Searle, R.C., MacLeod, C.J., Peirce, C. & Reston, T.J. (2019). The Mid-Atlantic Ridge near 13º20’N: High-Resolution Magnetic and Bathymetry Imaging. Geochemistry, Geophysics, Geosystems 20(1): 295-313.

Author(s) from Durham

Abstract

We describe detailed magnetic and bathymetric studies around 13°N on the Mid‐Atlantic Ridge, a site of extensive detachment faulting. Inversion of closely spaced sea surface magnetic anomalies reveals a disorganized pattern of magnetization, with anomalies younger than anomaly 2 being poorly delineated. The Brunhes anomaly width is highly variable but averages ~60% of that predicted for the regional spreading rate.

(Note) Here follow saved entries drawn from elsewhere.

(** X8.  Validation and evaluation of a range fit together: the bounds
    of a validated number or amount condition with [between] convert to
    numbers that are in order, and the condition matches, among the
    records whose value converts to a number, exactly those whose value is
    neither below [min] nor above [max]. *)
Theorem validated_range_matches_interval (record : JsValue) (c : FilterCondition)
    (x : float) :
  validateCondition c = Normal None ->
  fieldType c = "number" \/ fieldType c = "amount" ->
  operator c = "between" ->
  let v := getNestedValue record (fieldKeyOf c) in
  isNullish v = false ->
  ToNumber v = Normal x ->
  PrimFloat.is_nan x = false ->
  exists lo hi,
    ToNumber (getProp (value c) "min") = Normal lo /\
    ToNumber (getProp (value c) "max") = Normal hi /\
    PrimFloat.leb lo hi = true /\
    evaluateCondition record c
      = Normal (negb (PrimFloat.ltb x lo) && negb (PrimFloat.ltb hi x)).
Proof.
  intros Hvalid Hft Hop v Hv Hx Hxn.
  apply validateCondition_None in Hvalid. rewrite Hop in Hvalid.
  apply (validateValue_number_between _ _ Hft) in Hvalid.
  destruct Hvalid as [Ht [_ [_ [_ [lo [hi [Hlo [Hhi [Hlon [Hhin Hord]]]]]]]]]].
  exists lo, hi. split; [exact Hlo |]. split; [exact Hhi |]. split.
  - rewrite (float_leb_negb_ltb _ _ Hlon Hhin), Hord. reflexivity.
  - apply (between_is_closed_interval record c x lo hi); auto.
    apply truthy_not_nullish. exact Ht.
Qed.

End ValidatorAlgebra.

(* ================================================================== *)
(** * Properties of the error map *)
(* ================================================================== *)

Section ErrorMap.
Context {rt : Runtime}.

Lemma mapGet_mapSet {V : Type} (k k' : string) (v : V) (m : JsMap V) :
  mapGet k (mapSet k' v m) = if String.eqb k' k then Some v else mapGet k m.
Proof.
  induction m as [| [k0 v0] rest IH]; cbn.
  - destruct (String.eqb k' k); reflexivity.
  - destruct (String.eqb_spec k0 k') as [E0 | E0]; cbn.
    + subst k0. destruct (String.eqb k' k); reflexivity.
    + rewrite IH. destruct (String.eqb_spec k0 k) as [E1 | E1]; [| reflexivity ].
      subst k0. destruct (String.eqb_spec k' k) as [E2 | _]; [congruence | reflexivity].
Qed.

(** One step of the loop of [validateAllConditions]. *)
Definition recordError (errors : JsMap ValidationError) (condition : FilterCondition)
  : Completion (JsMap ValidationError) :=
  error <- validateCondition condition ;;
  Normal match error with
         | Some error => mapSet (id condition) error errors
         | None => errors
         end.

Lemma validateAllConditions_forEach (conditions : list FilterCondition) :
  validateAllConditions conditions = forEach recordError conditions [].
Proof. reflexivity. Qed.
Lemma join_nonempty st waMessageId :
  existsb (has_key m_wa_message_id waMessageId) (messages st) = true ->
  (forall m, In m (messages st) ->
             has_id c_id (m_contact_id m) (contacts st) = true) ->
  exists cid, hd_error (join_contact_of_message st waMessageId) = Some cid.
Proof.
  intros Hex Hfk. apply existsb_exists in Hex. destruct Hex as [m [Hm Hkey]].
  pose proof (Hfk m Hm) as Hc. unfold has_id in Hc.
  apply existsb_exists in Hc. destruct Hc as [c [Hc Hid]].
  assert (Hin : In (c_id c) (join_contact_of_message st waMessageId)).
  { unfold join_contact_of_message. apply in_flat_map. exists c.
    split; [exact Hc|]. apply in_flat_map. exists m. split; [exact Hm|].
    apply Z.eqb_eq in Hid. rewrite Hid, Z.eqb_refl, Hkey. left. reflexivity. }
  destruct (join_contact_of_message st waMessageId) as [|x l];
    [destruct Hin|]. exists x. reflexivity.
Qed.

Lemma join_empty st waMessageId :
  existsb (has_key m_wa_message_id waMessageId) (messages st) = false ->
  join_contact_of_message st waMessageId = [].
Proof.
  intros Hex. unfold join_contact_of_message.
  induction (contacts st) as [|c cs IHc]; simpl; [reflexivity|].
  rewrite IHc, app_nil_r. clear IHc.
  induction (messages st) as [|m ms IHm]; simpl; [reflexivity|].
  simpl in Hex. apply orb_false_elim in Hex. destruct Hex as [Hm Hms].
  rewrite Hm, andb_false_r. simpl. apply IHm. exact Hms.
Qed.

It is often split, both along and across axis, by apparently reversely magnetized crust. Gaps in the Brunhes anomaly match gaps in the neovolcanic zone inferred from acoustic backscatter. A strong negative magnetization is associated with the oceanic core complex (OCC) at 13°20′N (OCC1320) and is inferred to arise from exhumed old, reversely magnetized lithosphere. The inferred position of the magmatic axis implies ~30% asymmetry of crustal accretion post‐anomaly‐2. Higher spatial resolution magnetic anomalies near the seafloor, measured by autonomous underwater vehicle, are qualitatively similar to earlier deep‐towed data but differ somewhat from the sea surface magnetics. We interpret this mismatch as reflecting the differing sensitivities of the two observing geometries and the existence of a highly heterogeneous topography and magnetization. This suggests that a strongly three‐dimensional structure exists, more compatible with a geodynamic model where neighboring OCCs are not connected but evolve independently. A modeled near‐seafloor profile through OCC1320 shows low positive magnetization below the smooth dome. A second profile, running E‐W between two OCCs, shows high magnetization coinciding with a large seamount, reflecting recent off‐axis volcanism. Measured microbathymetry reveals extensive small volcanic cones on this seamount and confirms previous interpretations of OCC morphology.